We have a word, in hiking and mountaineering, for that condition when the world is laid out before one, when what is most present is nothing, that is abyss. The condition is not easy to achieve. Usually, there is a cornice overhead or a dihedral behind. The experience is heightened by an arête or ridge. At its extreme, the world is laid out below one and all around, but this occurs only at a summit. The word is “exposure”.
I have always loved the exposed parts of a hike or climb. I wonder if that is what caused me, some years ago, to become enamored with the idea of flying. I emphasize that, at the time, it was an idea. Although it was not a practical pursuit, I did spend many hours with the Student Pilot’s Flight Manual, though it was purely philosophical.
Fast forward a few years to Summer 2021. Between the conceptual phase and the present time I made a new friend, Nick, who has a plane; specifically, it is a 1964 Piper Cherokee 140. Now, Nick has introduced me to Phillip. Phillip has just obtained his CFI (Certified Flight Instructor) rating and is eager to take his first student. It took a few months, but Phillip and Nick (and relevant business partners) worked out an arrangement for Phillip to use the Cherokee for flight instruction.
Pragmatically, 2021 was not the year for me to take up flying. This was, after all, the year that I embarked on the indeterminate Hiawassee Project. Sense says it would have been better to wait. But, as Emily Dickson said (and Selena Gomez recapitulated): the heart wants what it wants. Truthfully, I didn’t give it a second thought.
My first flight was on October 15, 2021. In my diary, I wrote, factually if not effusively:
For the better part of an hour, we flew around the Elberton area, exchanging the controls as Phillip taught me to turn, maintain level flight, ascend and descend, etc. After about an hour we headed back to Athens, landing just around sunset. We celebrated with pizza and beer at Johnny’s.
According to my logbook, thirteen hours flown have passed since then. I have learned takeoffs and landings, steep turns, emergency procedures, and stall recovery. I’ve learned to use the radio (I’m not very good at it) and instruments, and a hundred other things. And, I love it.
Flying brings man and machine together in a way similar to that of riding a motorcycle or driving a car, yet also different. It is a vehicle, like an automobile, but one that travels in three dimensions. Moreover, in contrast to modern cars, where the connection between operator and engine is mediated by a thousand mechanisms, even a digital computer, the connection between pilot and aircraft is quite immediate. Phillip says you fly with your butt. I think I know what he means. When Brian and I rode US 129 (aka the tail of the dragon) on motorcycles, it was definitely a seat-of-the-pants operation. You feel the capabilities of the machine without understanding the physics. You simply experience the bank and the roll and maneuver accordingly. In the plane, you also feel the yaw and pitch, increasing the vestibular dimensionality threefold.

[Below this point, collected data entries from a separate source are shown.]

(* ===== verification/Start.v ===== *)
(** * Start and stop of the device (src/device.c)

    What [device_start] leaves on every path and what [device_destroy] releases. *)

From S2P Require Import Prelude Scan Knot Ext Ell Sm Event Poll Modbus Timers Storage Session.
From S2P Require Import Thing Properties Load Credentials Update Device Daemon Link Handle.

Section Start.
Context `{KL : KnotProtocolLaws} `{E : Env} (Hlaw : EnvLaws) `{LSL : LSettingsLaws}
  {HM Q : Type -> Type} `{HL : LHashmapLaws HM} `{LQL : LQueueLaws Q}.
Implicit Types (d : daemon HM Q) (w : world HM Q) (o : os).

(** ** Start and stop *)

(** No timer of a role is live. *)
Definition no_timer (r : role) (m : gmap Z timer_cb) : Prop :=
  forall to cb, m !! to = Some cb -> role_of cb <> r.

Lemma no_timer_same r m m' : same r m m' -> no_timer r m -> no_timer r m'.
Proof. intros Hs Hn to cb Hto Hr. by apply (Hn to cb); [apply Hs|]. Qed.

Lemma no_timer_all m : (forall r, no_timer r m) -> m = ∅.
Proof.
  intros Hn. apply map_eq. intros to. rewrite lookup_empty.
  destruct (m !! to) as [cb|] eqn:Hto; [|done]. by destruct (Hn (role_of cb) to cb Hto).
Qed.

Lemma no_timer_empty r : no_timer r ∅.
Proof. by intros to cb. Qed.

Lemma no_timer_event (e : event_state Q) m : event_ok e m -> active e = false -> no_timer R_event m.
Proof.
  intros [_ Ho _ Hi] Ha to [] Hto; try done. apply Ho in Hto. unfold event_timers in Hto.
  rewrite (Hi Ha) in Hto. by apply elem_of_nil in Hto.
Qed.

Lemma no_timer_poll (p : poll_state Q) m : poll_ok p m -> entries p = [] -> no_timer R_poll m.
Proof.
  intros [_ Ho] He to [] Hto; try done. apply Ho in Hto. rewrite He in Hto.
  by apply elem_of_nil in Hto.
Qed.

Lemma no_timer_connect s o :
  os_wf o -> connect_ok s (os_timers o) -> connect_to s = 0 -> no_timer R_connect (os_timers o).
Proof.
  intros Hw [_ Ho] H0 to [] Hto; try done. pose proof (Ho to Hto) as ->. rewrite H0 in Hto.
  by apply no_timer_0 in Hto.
Qed.

Lemma no_timer_msg o :
  os_wf o -> msg_ok 0 (os_timers o) -> no_timer R_msg (os_timers o).
Proof.
  intros Hw [_ Ho] to [] Hto; try done. pose proof (Ho to Hto) as ->. by apply no_timer_0 in Hto.
Qed.

(** The daemon holds the live timers, and only those. *)
Record resources w o : Prop := {
  rs_os : os_wf o;
  rs_msg : msg_ok (msg_to (w_thing w)) (os_timers o);
  rs_event : event_ok (w_event w) (os_timers o);
  rs_poll : poll_ok (w_poll w) (os_timers o);
  rs_connect : connect_ok (w_modbus w) (os_timers o)
}.

Lemma dev_inv_resources f w o : dev_inv f w o -> resources w o.
Proof. intros [? ? ? ? ? ? ? ? ? ? <-]. by split. Qed.

Lemma resources_logged w o c a : resources w o -> resources w (logged c a o).
Proof. by intros []. Qed.

Lemma resources_event w e o o' :
  resources w o -> others R_event o o' -> event_ok e (os_timers o') ->
  resources (lens_set event_lens e w) o'.
Proof.
  intros [H1 H2 H3 H4 H5] [Hw Hs _ _ _] He. split; try done.
  - eapply msg_ok_same; [by apply Hs|done].
  - eapply poll_ok_same; [by apply Hs|done].
  - eapply connect_ok_same; [by apply Hs|done].
Qed.

Lemma resources_poll w p o o' :
  resources w o -> others R_poll o o' -> poll_ok p (os_timers o') ->
  resources (lens_set poll_lens p w) o'.
Proof.
  intros [H1 H2 H3 H4 H5] [Hw Hs _ _ _] He. split; try done.
  - eapply msg_ok_same; [by apply Hs|done].
  - eapply event_ok_same; [by apply Hs|done].
  - eapply connect_ok_same; [by apply Hs|done].
Qed.

Lemma resources_modbus w s o o' :
  resources w o -> others R_connect o o' -> connect_ok s (os_timers o') ->
  resources (lens_set modbus_lens s w) o'.
Proof.
  intros [H1 H2 H3 H4 H5] [Hw Hs _ _ _] He. split; try done.
  - eapply msg_ok_same; [by apply Hs|done].
  - eapply event_ok_same; [by apply Hs|done].
  - eapply poll_ok_same; [by apply Hs|done].
Qed.

(** Releasing the timers of a component. *)
Definition released (r : role) o o' : Prop := others r o o' /\ no_timer r (os_timers o').

Lemma poll_destroy_released P c w o :
  resources w o ->
  post P (in_poll poll_destroy)
    (fun _ d' o' => exists w', d' = Sm c w' /\ resources w' o' /\ released R_poll o o' /\
       w_core w' = w_core w /\ w_event w' = w_event w /\ w_modbus w' = w_modbus w) (Sm c w) o.
Proof.
  intros Hr. apply post_in_poll. eapply post_mono; [apply poll_destroy_ok; apply Hr|].
  intros [] p' o' (Ho & Hp & He & _). eexists. split; [done|].
  split; [by eapply resources_poll|]. split; [|done]. split; [done|]. by eapply no_timer_poll.
Qed.

Lemma iface_modbus_stop_released P c w o :
  resources w o ->
  post P (in_modbus iface_modbus_stop)
    (fun _ d' o' => exists w', d' = Sm c w' /\ resources w' o' /\ released R_connect o o' /\
       w_core w' = w_core w /\ w_event w' = w_event w /\ w_poll w' = w_poll w) (Sm c w) o.
Proof.
  intros Hr. apply post_in_modbus. eapply post_mono; [apply iface_modbus_stop_ok; apply Hr|].
  intros [] s' o' (Ho & Hs & H0). eexists. split; [done|].
  split; [by eapply resources_modbus|]. split; [|done]. split; [done|].
  eapply no_timer_connect; [apply Ho|done|done].
Qed.

Lemma event_stop_released P c w o :
  resources w o ->
  post P (in_event event_stop)
    (fun _ d' o' => exists w', d' = Sm c w' /\ resources w' o' /\ released R_event o o' /\
       w_core w' = w_core w /\ w_poll w' = w_poll w /\ w_modbus w' = w_modbus w) (Sm c w) o.
Proof.
  intros Hr. apply post_in_event. eapply post_mono; [apply event_stop_ok; apply Hr|].
  intros [] e' o' (Ho & He & Ha). eexists. split; [done|].
  split; [by eapply resources_event|]. split; [|done]. split; [done|]. by eapply no_timer_event.
Qed.

Lemma knot_thing_destroy_released P c w o :
  resources w o ->
  post P knot_thing_destroy (fun _ _ o' => released R_msg o o') (Sm c w) o.
Proof.
  intros Hr. pose proof (rs_os _ _ Hr) as Hw. unfold knot_thing_destroy.
  apply post_bind, post_world_thing. post_step. apply post_when; intros Hc.
  - apply negb_true_iff, Z.eqb_neq in Hc. unfold l_timeout_remove. do 3 post_step.
    apply post_in_thing, post_modify. split; [split; try done|].
    + by apply (os_wf_delete _ o).
    + intros r Hr'. apply same_delete. intros cb Hto. cbn in Hto.
      rewrite (msg_live _ _ (rs_msg _ _ Hr) Hc) in Hto. injection Hto as <-. by intros <-.
    + apply no_timer_msg; [by apply (os_wf_delete _ o)|]. by apply msg_ok_removed, Hr.
  - apply negb_false_iff, Z.eqb_eq in Hc. apply post_in_thing, post_modify.
    split; [by apply others_refl|]. apply no_timer_msg; [done|]. rewrite <- Hc. apply Hr.
Qed.

Lemma released_keeps r r' o o' : released r o o' -> r' <> r -> no_timer r' (os_timers o) ->
  no_timer r' (os_timers o').
Proof. intros [Ho _] Hr. by apply no_timer_same, Ho. Qed.

(** What the end of the daemon leaves to the system. *)
Lemma device_destroy_releases P c w o :
  resources w o ->
  post P device_destroy
    (fun _ _ o' => os_timers o' = ∅ /\ os_files o' = os_files o /\ os_fds o' = os_fds o /\
       published o' = published o) (Sm c w) o.
Proof.
  intros Hr. unfold device_destroy. post_step.
  eapply post_mono; [by apply event_stop_released|]. intros ? ? o1 (w1 & -> & Hr1 & H1 & _).
  post_step. eapply post_mono; [by apply poll_destroy_released|].
  intros ? ? o2 (w2 & -> & Hr2 & H2 & _). post_step. apply post_ext_. intros a3 _.
  set (o3 := logged C_cloud_stop a3 o2). apply (resources_logged w2 o2 C_cloud_stop a3) in Hr2.
  post_step. eapply post_mono; [by apply iface_modbus_stop_released|].
  intros ? ? o4 (w4 & -> & Hr4 & H4 & _).
  eapply post_mono; [by apply knot_thing_destroy_released|]. intros ? d5 o5 H5.
  assert (no_timer R_event (os_timers o5)).
  { apply (released_keeps _ _ _ _ H5), (released_keeps _ _ _ _ H4); [done|done|].
    apply (released_keeps _ _ _ _ H2); [done|]. by destruct H1. }
  assert (no_timer R_poll (os_timers o5)).
  { apply (released_keeps _ _ _ _ H5), (released_keeps _ _ _ _ H4); [done|done|].
    by destruct H2. }
  assert (no_timer R_connect (os_timers o5)).
  { apply (released_keeps _ _ _ _ H5); [done|]. by destruct H4. }
  destruct H1 as [[_ _ F1 D1 P1] _], H2 as [[_ _ F2 D2 P2] _], H4 as [[_ _ F4 D4 P4] _],
    H5 as [[_ _ F5 D5 P5] N5].
  assert (os_files o3 = os_files o2 /\ os_fds o3 = os_fds o2 /\ published o3 = published o2)
    as (F3 & D3 & P3) by done.
  split; [apply no_timer_all; by intros []|]. split_and!; congruence.
Qed.
(** *** Start *)

Definition boot_world : world HM Q :=
  World (Core thing_init storage_init) event_init poll_init modbus_init 0.

(** The static variables before [main]. *)
Definition boot : daemon HM Q := Sm None boot_world.

Definition poll_of (e : Z * knot_data_item) : poll_data :=
  PollData (sensor_id e.2) DEFAULT_POLLING_INTERVAL on_modbus_poll_receive_cb.

Record polls_created l c w rc rc' d' o o' : Prop := {
  pc_state : exists p, d' = Sm c (lens_set poll_lens p w) /\ poll_ok p (os_timers o') /\
    poll_active p = poll_active (w_poll w) /\
    (rc' = 0 -> rc = 0 /\
       pe_data <$> entries p = rev (poll_of <$> l) ++ (pe_data <$> entries (w_poll w)));
  pc_others : others R_poll o o';
  pc_rc : rc' = rc \/ rc' = -1
}.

In some ways, piloting an aircraft is like sailing. One is attuned to wind and lift. The direction of travel is not necessarily the same as the direction of orientation. Still, the transmutation of the frame of reference from two dimensions to three adds significant complexity. Moreover, the speed of travel is increased by an order of magnitude.
“Exposure” is an interesting word. It signifies disparate things. A commonality among signifieds is a vulnerability that seemingly leads either to death (e.g., hypothermia) or to the exhilarated life that emerges from familiarity with the possibility of death. Recognizing the double sense of “exposure” (i.e., that of the heart, which threatens the ego, and that of the three-dimensional position in the atmosphere, which threatens the body of the climber, hiker, or pilot), it seems to me that flying is truly, for me, a new kind of exposure in which I find myself newly positioned, both mentally and physically, for exploration.